Difference between revisions of "Nagios"

Jump to navigation Jump to search
m (Reverted edits by Ipodsoft (talk) to last revision by Sstrutt)
 
Line 3: Line 3:


Nagios is centred around device polling (it can receive SNMP traps, but its a more advanced feature), and the presentation of state data.  Though the first thing to appreciate is that Nagios doesn't actually do any monitoring, at its core it's a task scheduling and state management engine.  It needs third party '''plugins''', which do the actual monitoring a report back the state of the host you're monitoring to it.  There are plugins provided out-of-the-box, which will probably achieve most (if not all) of what you want.
Nagios is centred around device polling (it can receive SNMP traps, but its a more advanced feature), and the presentation of state data.  Though the first thing to appreciate is that Nagios doesn't actually do any monitoring, at its core it's a task scheduling and state management engine.  It needs third party '''plugins''', which do the actual monitoring a report back the state of the host you're monitoring to it.  There are plugins provided out-of-the-box, which will probably achieve most (if not all) of what you want.
'''Source(s):'''  [http://downloadranking.com/support.php  Nagios]


== Terminology ==
== Terminology ==
Line 14: Line 10:
* '''command''' - A command is command line call of a plugin with one or more parameters, which defines how you might use a plugin to test a host.
* '''command''' - A command is command line call of a plugin with one or more parameters, which defines how you might use a plugin to test a host.
* '''service''' - A service is something that you care about on a host, that you want to test (eg web server response, ping, disk space, CPU,  
* '''service''' - A service is something that you care about on a host, that you want to test (eg web server response, ping, disk space, CPU,  
'''Source(s):'''  [http://downloadranking.com/support.php  Nagios]


== Useful Paths etc ==
== Useful Paths etc ==
Line 34: Line 26:
| <code> service nagios3 restart </code>  || Restart service (reloads config - will fail if config is invalid!)
| <code> service nagios3 restart </code>  || Restart service (reloads config - will fail if config is invalid!)
|}
|}
'''Source(s):'''  [http://downloadranking.com/support.php  Nagios]


== Create SNMP Checks ==
== Create SNMP Checks ==
Everything here creates various checks for my '''QNAP NAS''', which I've used as an example.
Everything here creates various checks for my '''QNAP NAS''', which I've used as an example.
'''Source(s):'''  [http://downloadranking.com/support.php  Nagios]

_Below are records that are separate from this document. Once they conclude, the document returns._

(** [os.makedirs(name)], as the standard library has it: when the head
    of the path is missing it is made first, by a recursive call whose
    [FileExistsError] is passed over, and then the leaf is made.  [fuel]
    bounds the depth of the recursion; each head is shorter than its path,
    so the length of the path is enough. *)
Fixpoint makedirs (fuel : nat) (name : string) : M unit :=
  let (head0, tail0) := path_split name in
  let (head, tail) :=
    if tail0 =? "" then path_split head0 else (head0, tail0) in
  if negb (head =? "") && negb (tail =? "")
  then
    ex <- os_path_exists head ;;
    if ex then os_mkdir name
    else
      match fuel with
      | O => raise "RecursionError"
      | S k =>
          try_except (makedirs k head)
            (fun e => if e =? "FileExistsError" then ret tt else raise e) ;;;
          if tail =? "." then ret tt else os_mkdir name
      end
  else os_mkdir name.

Definition os_makedirs (name : string) : M unit :=
  makedirs (String.length name) name.

(** [open(p, "wb")]: the file is created, or emptied. *)
Definition open_wb (p : string) : M unit :=
  fun st =>
    match disk st p with
    | Some Dir => (Raise "IsADirectoryError", st)
    | Some (File _) => (Ret tt, with_disk st (fs_set (disk st) p (File "")))
    | None =>
        match os_refuses E p with
        | Some e => (Raise e, st)
        | None => (Ret tt, with_disk st (fs_set (disk st) p (File "")))
        end
    end.

(** The [n]-th [f.write(chunk)] on the file opened at [p]. *)
Definition f_write (p : string) (n : nat) (chunk : string) : M unit :=
  fun st =>
    match write_fails E p n with
    | Some e => (Raise e, st)
    | None =>
        match disk st p with
        | Some (File data) =>
            (Ret tt, with_disk st (fs_set (disk st) p (File (data ++ chunk))))
        | _ => (Ret tt, st)
        end
    end.

(** [for chunk in img_r.iter_content(...): f.write(chunk)] (lines
    109-110); [n] counts the writes made so far. *)
Fixpoint write_chunks (p : string) (n : nat) (b : stream) : M unit :=
  match b with
  | SEnd => ret tt
  | SChunk chunk rest => f_write p n chunk ;;; write_chunks p (S n) rest
  | SFail e => raise e
  end.

(** Lines 92-95. *)
Definition resolve (link : json) (img_url : string) : exc string :=
  if startswith "//" img_url then Ret ("https:" ++ img_url)%string
  else if startswith "/" img_url then urljoin E link img_url
  else Ret img_url.

(** Lines 104-113: the guarded fetch and save of one image. *)
Definition fetch_and_save (img_url filepath : string) : M unit :=
  try_except
    (img_r <- session_get (JStr img_url) ;;
     if Z.eqb (status_code img_r) 200
     then
       open_wb filepath ;;;
       write_chunks filepath 0 (body img_r) ;;;
       (fun st => (Ret tt, with_total st (total_downloaded st + 1)))
     else ret tt)
    (fun e => print (MErrorDownloading img_url e)).

(** Lines 92-113: the body of the loop over [images_to_download]. *)
Definition download_image (link : json) (post_media_dir img_url0 : string)
  : M unit :=
  img_url <- lift (resolve link img_url0) ;;
  path <- lift (urlparse_path E img_url) ;;
  let filename := basename path in
  let filepath := path_join post_media_dir filename in
  ex <- os_path_exists filepath ;;
  if ex then ret tt                                   (* continue *)
  else fetch_and_save img_url filepath.

(** Lines 85-113. *)
Definition download_all (output_folder : string) (link slug : json)
    (images_to_download : pyset) : M unit :=
  match images_to_download with
  | [] => ret tt
  | _ =>
      print (MPotential (List.length images_to_download)) ;;;
      post_media_dir <-
        match slug with
        | JStr s => ret (path_join output_folder s)
        | _ => raise "TypeError"
        end ;;
      ex <- os_path_exists post_media_dir ;;
      (if ex then ret tt else os_makedirs post_media_dir) ;;;
      for_each (download_image link post_media_dir)
               (set_iter E images_to_download)
  end.

(** Lines 42-115: the body of the per-post [try]. *)
Definition scan_post (output_folder : string) (delay : pyfloat)
    (link slug : json) : M unit :=
  r <- session_get link ;;
  if negb (Z.eqb (status_code r) 200)
  then print (MFailedFetch link (status_code r))      (* continue *)
  else
    download_all output_folder link slug (locate (content r)) ;;;
    time_sleep delay.

(** Lines 32-34: [link], [title] and [slug] of a post. *)
Definition post_fields (post : json) : exc (json * json * json) :=
  match dict_get post "link" JNull with
  | Raise e => Raise e
  | Ret link =>
      match dict_get post "title" (JObj []) with
      | Raise e => Raise e
      | Ret title_field =>
          match dict_get title_field "rendered" (JStr "untitled") with
          | Raise e => Raise e
          | Ret title =>
              match dict_get post "id" JNull with
              | Raise e => Raise e
              | Ret id =>
                  match dict_get post "slug" (JStr (py_str E id)) with
                  | Raise e => Raise e
                  | Ret slug => Ret (link, title, slug)
                  end
              end
          end
      end
  end.

(** Lines 32-118: one iteration of the loop over [posts]; [i] is the
    index given by [enumerate] and [n] is [len(posts)]. *)
Definition process_post (output_folder : string) (delay : pyfloat)
    (n i : nat) (post : json) : M unit :=
  fields <- lift (post_fields post) ;;
  let '(link, title, slug) := fields in
  if negb (truthy link) then ret tt                   (* continue *)
  else
    print (MScanning (i + 1) n title) ;;;
    try_except
      (scan_post output_folder delay link slug)
      (fun e => print (MErrorProcessing e)).

(** Lines 31-118. *)
Fixpoint scan_posts (output_folder : string) (delay : pyfloat)
    (n i : nat) (posts : list json) : M unit :=
  match posts with
  | [] => ret tt
  | post :: rest =>
      process_post output_folder delay n i post ;;;
      scan_posts output_folder delay n (S i) rest
  end.

(** Lines 16-120, on the loaded list [posts]. *)
Definition scrape_ngg_images (posts : list json) (output_folder : string)
    (delay : pyfloat) : M unit :=
  ex <- os_path_exists output_folder ;;
  (if ex then ret tt else os_makedirs output_folder) ;;;
  print (MFound (List.length posts)) ;;;
  (fun st => (Ret tt, with_total st 0)) ;;;
  scan_posts output_folder delay (List.length posts) 0 posts ;;;
  (fun st => print (MDone (total_downloaded st)) st).

End Crawl.

(** The default of the [delay] parameter and of [--delay]. *)
Definition default_delay : pyfloat := Finite (1 # 2).

(** A run from a given file system: nothing counted, nothing logged. *)
Definition start (d : fs) : state := mkState d 0 [].

(** ** A small concrete world, used to run the model on examples *)

Module Demo.

(** [scheme://host] of an absolute URL: everything before the third
    slash. *)
Fixpoint origin_upto (slashes : nat) (s : string) : string :=
  match s with
  | EmptyString => EmptyString
  | String c t =>
      if Ascii.eqb c "/"
      then match slashes with
           | O => EmptyString
           | S k => String c (origin_upto k t)
           end
      else String c (origin_upto slashes t)
  end.

Definition origin (s : string) : string := origin_upto 2 s.

Fixpoint drop (n : nat) (s : string) : string :=
  match n, s with
  | S k, String _ t => drop k t
  | _, _ => s
  end.

(** Cut at the first [?] or [#]. *)
Fixpoint cut_query (s : string) : string :=
  match s with
  | EmptyString => EmptyString
  | String c t =>
      if Ascii.eqb c "?" || Ascii.eqb c "#" then EmptyString
      else String c (cut_query t)
  end.

(** [urlparse(u).path] on URLs of the shape [scheme://host/path?query]. *)
Definition path_of (u : string) : string :=
  cut_query (drop (String.length (origin u)) u).

(** [urljoin(base, u)] for an absolute base and a [u] starting with a
    single slash. *)
Definition join_origin (base : json) (u : string) : exc string :=
  match base with
  | JStr b => Ret (origin b ++ u)%string
  | _ => Raise "TypeError"
  end.

Definition str_of (v : json) : string :=
  match v with
  | JStr s => s
  | JNull => "None"
  | JBool true => "True"
  | JBool false => "False"
  | JNum z => NilZero.string_of_int (Z.to_int z)
  | _ => "[]"
  end.

Definition gallery_page : soup :=
  [ Tag "div" ["ngg-gallery-thumbnail"] []
      [ Tag "a" [] [("href", "http://site.example/img/one.jpg")]
          [ Tag "img" [] [("src", "http://site.example/img/t_one.jpg")] [] ] ];
    Tag "img" []
      [("src", "/wp-content/gallery/album/thumbs/thumbs_two.jpg")] [] ].

Definition ok (page : soup) (b : stream) : exc response :=
  Ret (mkResponse 200 page b).

(** The remote site. *)
Definition site (url : json) : exc response :=
  match url with
  | JStr u =>
      if u =? "http://site.example/gallery" then ok gallery_page SEnd
      else if u =? "http://site.example/img/one.jpg"
           then ok [] (SChunk "ONE" SEnd)
      else if u =? "http://site.example/wp-content/gallery/album/two.jpg"
           then ok [] (SChunk "TW" (SChunk "O" SEnd))
      else if u =? "http://site.example/img/cut.jpg"
           then ok [] (SChunk "CU" (SFail "ConnectionError"))
      else if u =? "http://site.example/down"
           then Raise "ConnectTimeout"
      else Ret (mkResponse 404 [] SEnd)
  | _ => Raise "MissingSchema"
  end.

Definition env : Env :=
  mkEnv site join_origin (fun u => Ret (path_of u)) str_of
        (fun s => s) (fun _ => None) (fun _ _ => None)
        (fun _ => None) (fun _ => None).

Definition post (link slug : string) : json :=
  JObj [("id", JNum 7); ("link", JStr link); ("slug", JStr slug);
        ("title", JObj [("rendered", JStr "A post")])].

End Demo.

(** ** Definitions used to state the properties *)

(** Letter case folded over a whole string. *)
Fixpoint lower_str (s : string) : string :=
  match s with
  | EmptyString => EmptyString
  | String c t => String (lower c) (lower_str t)
  end.

(** Letter case folded as [re.IGNORECASE] folds it for this pattern: the
    ASCII letters to lower case, U+0130 and U+0131 to [i]. *)
Fixpoint fold_case (s : string) : string :=
  match s with
  | EmptyString => EmptyString
  | String c t =>
      match t with
      | String d t' =>
          if other_i c d then String "i" (fold_case t')
          else String (lower c) (fold_case t)
      | EmptyString => String (lower c) EmptyString
      end
  end.

(** A literal of the pattern: ASCII, in lower case where it is a letter. *)
Definition pattern_lit (lit : string) : Prop :=
  forall a, In a (list_ascii_of_string lit) ->
            lower a = a /\ a <> ascii_of_nat 196.

(** The pattern with [$] read as "the very end of the string": the image
    extension is the final characters of the whole URL. *)
Fixpoint ext_at_very_end (s : string) : bool :=
  match match_lit "." s with
  | Some r =>
      existsb (fun ext => match match_lit ext r with
                          | Some EmptyString => true
                          | _ => false
                          end) image_exts
  | None => false
  end
  || match s with
     | EmptyString => false
     | String _ t => ext_at_very_end t
     end.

=== Define OID's to Poll ===
=== Define OID's to Poll ===
Line 52: Line 36:


Having downloaded the MIB and done some probing GetIf, I've decided I need to monitor the following OID's...
Having downloaded the MIB and done some probing GetIf, I've decided I need to monitor the following OID's...
'''Source(s):'''  [http://downloadranking.com/support.php  Nagios]


{|class="vwikitable"
{|class="vwikitable"
Line 79: Line 59:


I created a new file, called <code>/etc/nagios3/conf.d/commands_qnap.cfg</code> and added the following...
I created a new file, called <code>/etc/nagios3/conf.d/commands_qnap.cfg</code> and added the following...
'''Source(s):'''  [http://downloadranking.com/support.php  Nagios]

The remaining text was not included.